Problem to solve:
Look through the records below for the line holding "does what its". Write it out exactly, with each following line through the line holding "[AttrDict.account_roundtrip], [Replay.capture_replayed] (what".

(Records from a dataset)
(* ===== verification/Prelude.v ===== *)
(** * pyth-client: a verification library

    pyth-client publishes prices to the Pyth oracle on Solana.  The daemon
    [pythd] keeps a connection to a Solana RPC node, follows the oracle's
    accounts, and serves clients that publish or watch prices over web sockets;
    transactions go out over RPC or through a proxy, [pyth_tx], that sends them
    to the slot leaders.  This library models the C++ code under [src/pc] and
    the proxy under [src/pcapps], and proves what each part promises to the
    next.

    ** The program and this library

    From the bottom up, with the files under [src/] each file models.

    - [Prelude]: machine integers, bytes, C string comparison, generic lemmas.
    - Numbers and encodings.  [Text], [Base64], [Base58] ([pc/misc.cpp]);
      [PubStats] ([pc/pub_stats.cpp]).
    - Containers.  [DblList] ([pc/dbl_list.hpp]) and [HashMap]
      ([pc/hash_map.hpp]) are modelled with their links and indices and shown to
      implement sequences and finite maps; the other files use sequences and
      finite maps in their place.
    - The network layer ([pc/net_socket.cpp]).  [NetBuf]: blocks, their pool and
      the writers made of them, shown to implement byte strings, which the files
      after it use.  [NetLoop]: the sockets' descriptors and the epoll loop, over
      the interface [Kernel].  [NetConnect]: the send queue and the receive loop of
      a connection, over the interface [NetParser] of the parsers.  [WebSocket]
      and [Http]: frames and messages, [ws_parse] an instance of [NetParser] (the
      HTTP parsers are not: they keep the headers of an incomplete text).
      [Reconnect]: the non-blocking connect and the retry machine its three
      owners share, over the interface [Link].
    - JSON.  [JsonWtr] ([json_wtr] of [pc/net_socket.cpp]) and [JTree]
      ([pc/jtree.cpp]); [JsonParse] puts them together: the tree of a written
      text represents the value that was written.
    - Keys and transactions.  [KeyPair] ([pc/key_pair.cpp]), [KeyStore]
      ([pc/key_store.cpp]: the directory of keys, over the interface [FileSystem]),
      [Bincode] ([pc/bincode.hpp] and [upd_price::build_tx] of
      [pc/rpc_client.cpp]).
    - [RpcClient] ([pc/rpc_client.cpp]): requests in a heap, the multimap of
      waiting requests, ids and subscriptions.  [RpcFrame]: what the client's
      functions leave alone, so that its users reason about their own state.
    - The manager and its requests ([pc/manager.cpp], [pc/request.cpp]).
      [AttrDict] ([pc/attr_id.cpp]): product attributes.  [Accounts]: mapping,
      product and price accounts and their handlers; [Discovery]: the invariant
      of the count that ends initialization.  [Publish]: price updates from
      [price::update] to the transactions.  [Schedule]: when price schedules
      fire.  [Manager]: the connection, the slots and the block hash, and the
      users, as the application of the RPC client; [ManagerSpec]: its theorems.
    - Clients of [pythd].  [Subs]: subscriptions to requests; [Dump]: products
      and prices as JSON ([pc/request.cpp]); [User] ([pc/user.cpp]): requests,
      answers and notifications; [UserSpec]: what a request does, on JSON values.
    - [TxSvr] ([pcapps/tx_svr.cpp], [pcapps/tx_rpc_client.cpp]): the proxy.
    - Administration.  [AdminTx] ([pcapps/admin_rpc_client.cpp]): the transactions
      that make and change accounts, and a reader of Solana's wire format that
      says what they are; [Admin] ([pcapps/admin_request.cpp]): the requests that
      send them and wait for their confirmation.
    - Captures.  [Capture] ([pc/capture.cpp]): the buffers that the manager's
      thread fills and a thread of the class writes, as steps over what the two
      share; [Replay] ([pc/replay.cpp]): reading the file back.  [Calendar]
      ([nsecs_to_utc6] of [pc/misc.cpp]) and [Csv] ([pcapps/pyth_csv.cpp]): a
      capture as text.  zlib is the interface [Gz].

    The parts meet as in the code: [User] calls the update and subscription
    operations of [Publish] and [Subs], reads the accounts of [Accounts] and
    activates their price schedules;
    [Publish] builds its transactions with [Bincode] and sends its requests with
    [RpcClient]; [TxSvr] receives in its frames what [Publish] writes, keeps its
    connection with [Reconnect] and its users with [DblList]; [Admin] takes its
    keys from [KeyStore] and its transactions from [AdminTx].

    ** How the code is represented

    An object's members are a record with the members' names, a function a
    Definition or Fixpoint with the function's name, taking the state and giving
    the new one.  Pointers to objects that are shared are keys of a heap.
    [w]-bit integers are [Z] with [wrap] and [swrap] where they can wrap;
    [double] is [SpecFloat]'s binary64.  What the code would read or write
    outside an object, and dereferences of invalid pointers, have the result
    [None]; so do loops without end.  System calls, the clock, [random()],
    OpenSSL, ZSTD and the application's callbacks are parameters or inputs.
    Calls that leave a part (messages, callbacks, datagrams) are recorded in
    their order.  Messages of the log are left out.

    ** The theorems

    - Refinement: [HashMap.find_repr], [add_repr] and [del_repr] (finite maps),
      [DblList.add_dlist] and [del_dlist] (sequences), [NetBuf.add_str_owns] and
      [add_wtr_owns] (byte strings, other writers untouched),
      [TxSvr.transactions_relayed] (the datagrams are the transactions, with
      whatever cuts in the stream), [UserSpec.parse_msg_spec] (a client's message
      does what its JSON value says), [ManagerSpec.reconnect_refines] (the
      manager's reconnection is the machine of [Reconnect]),
      [Admin.request_follows_plan] (an administration request is its plan:
      transactions sent and confirmed in turn).
    - Round trips: [Base64.dec_enc_base64], [Base58.dec_enc_base58],
      [WebSocket.ws_parse_commit], [Http.server_parse_request],
      [Http.client_parse_response], [JsonParse.write_parse],
      [KeyPair.key_file_roundtrip], [KeyStore.created_account_found],
      [AttrDict.account_roundtrip], [Replay.capture_replayed] (what is captured,
      in any interleaving of the threads, is read back), [Calendar.utc6_text] and
      those of [Text].
    - What operations do: [RpcClient.send_message],
      [RpcClient.parse_response_routes], [RpcClient.notification_routed],
      [Bincode.build_transaction], [Publish.update_sends] (on both paths, to the
      last byte), [WebSocket.frames_received] (whatever cuts in the stream),
      [Publish.send_pending_ups_ok], [TxSvr.leaders_addressed],
      [UserSpec.update_applied], [UserSpec.price_notified],
      [Subs.sub_del_ok], [JsonParse.find_member], [JsonWtr.write_text],
      [ManagerSpec.users_turn], [fresh_connection] and [slot_followed],
      [AdminTx.transaction_sent], [Csv.price_line_columns]; errors: [UserSpec.request_answered],
      [Admin.error_stops].
    - Invariants and safety: [RpcClient.send_fresh] (an id has one request, if the
      node responds to waiting ids only),
      [Discovery.pending_count] and [init_complete], [Subs.sub_add_ok] and
      [teardown_ok], [JTree.parse_well_formed], [NetConnect.poll_send_order],
      [Publish.no_retry_in_slot] (while the slot rises), [TxSvr.one_request],
      [User.only_content_files], [ManagerSpec.slots_rise] and
      [silent_when_down], [KeyStore.reads_coherent],
      [Admin.created_account_saved], [Capture.blocks_owned] (accounts that fit a
      block, a file that can be written),
      [NetLoop.loop_coherent] (the flags of sockets and what the kernel watches).
    - Bounds, termination, liveness: [Publish.unacked_bounded],
      [Reconnect.retry_spacing], [JTree.find_val_total],
      [Replay.get_next_total], [Reconnect.tx_never_stuck], [Schedule.round_fires_once],
      [Admin.request_completes], [AdminTx.attributes_fit].

    ** Fuel

    A loop without a structural measure takes fuel.  Where the code bounds the
    loop the definition computes the fuel itself: the characters left for the
    parsers, the nodes of the vector for links between nodes ([JTree],
    [HashMap], [RpcClient], [User]), 20 digits for a 64-bit number
    ([Text.digit_fuel]), the slots to visit in [TxSvr.slot_loop], the entries of
    the vector in [Schedule.fire], the bytes to write in
    [KeyStore.write_key_file], the room of the block in [Replay.get_next] and what
    is left to write in [Capture.run_cost].  The theorems about these state the result,
    not "if there is one": [JTree.find_val_total], [JsonParse.write_parse],
    [Schedule.round_fires_once], [WebSocket.frames_received].  Fuel that is an
    argument is that of a walk over a chain of blocks or nodes ([NetBuf.reset],
    [DblList.walk]); their theorems ask for the length of the chain and give the
    result.

    ** Not modelled

    - Files and the operating system: [mem_map], [log], the arguments and error
      texts of the socket calls.
    - Cryptography and compression: OpenSSL, ZSTD and zlib are parameters.
    - The command line programs [pythd], [pyth_tx], [pyth] and [pyth_admin]:
      options, prompts and output around the library.
    - The on-chain program under [program/] (C and Rust) but for the account
      layouts the client reads.
    - Of [pythd]'s main loop: the sequence of the parts' [poll] functions is that
      of the code, the events between them are inputs. *)

From Stdlib Require Export ZArith Lia Bool.
From stdpp Require Export base numbers option list gmap strings sorting.

Declare Scope pyth_scope.
Delimit Scope pyth_scope with pyth.
#[export] Set Default Goal Selector "!".
#[global] Open Scope Z_scope.

(** ** Machine integers

    A [w]-bit unsigned value is a [Z] in [0, 2^w), a signed one a [Z] in
    [-2^(w-1), 2^(w-1)).  [wrap] and [swrap] are the conversions the C++
    arithmetic performs on every result of that width. *)

Definition wrap (w z : Z) : Z := z mod 2 ^ w.
Definition swrap (w z : Z) : Z := (z + 2 ^ (w - 1)) mod 2 ^ w - 2 ^ (w - 1).

Definition in_u (w z : Z) : Prop := 0 <= z < 2 ^ w.
Definition in_s (w z : Z) : Prop := - 2 ^ (w - 1) <= z < 2 ^ (w - 1).

#[global] Instance in_u_dec w z : Decision (in_u w z).
Proof. unfold in_u; apply _. Defined.
#[global] Instance in_s_dec w z : Decision (in_s w z).
Proof. unfold in_s; apply _. Defined.

Abbreviation u8 := (wrap 8) (only parsing).
Abbreviation u16 := (wrap 16) (only parsing).
Abbreviation u32 := (wrap 32) (only parsing).
Abbreviation u64 := (wrap 64) (only parsing).
Abbreviation i32 := (swrap 32) (only parsing).
Abbreviation i64 := (swrap 64) (only parsing).

Abbreviation UINT64_MAX := (2 ^ 64 - 1) (only parsing).
Abbreviation INT64_MAX := (2 ^ 63 - 1) (only parsing).
Abbreviation INT64_MIN := (- 2 ^ 63) (only parsing).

Response to this exercise:
      does what its JSON value says), [ManagerSpec.reconnect_refines] (the
      manager's reconnection is the machine of [Reconnect]),
      [Admin.request_follows_plan] (an administration request is its plan:
      transactions sent and confirmed in turn).
    - Round trips: [Base64.dec_enc_base64], [Base58.dec_enc_base58],
      [WebSocket.ws_parse_commit], [Http.server_parse_request],
      [Http.client_parse_response], [JsonParse.write_parse],
      [KeyPair.key_file_roundtrip], [KeyStore.created_account_found],
      [AttrDict.account_roundtrip], [Replay.capture_replayed] (what is captured,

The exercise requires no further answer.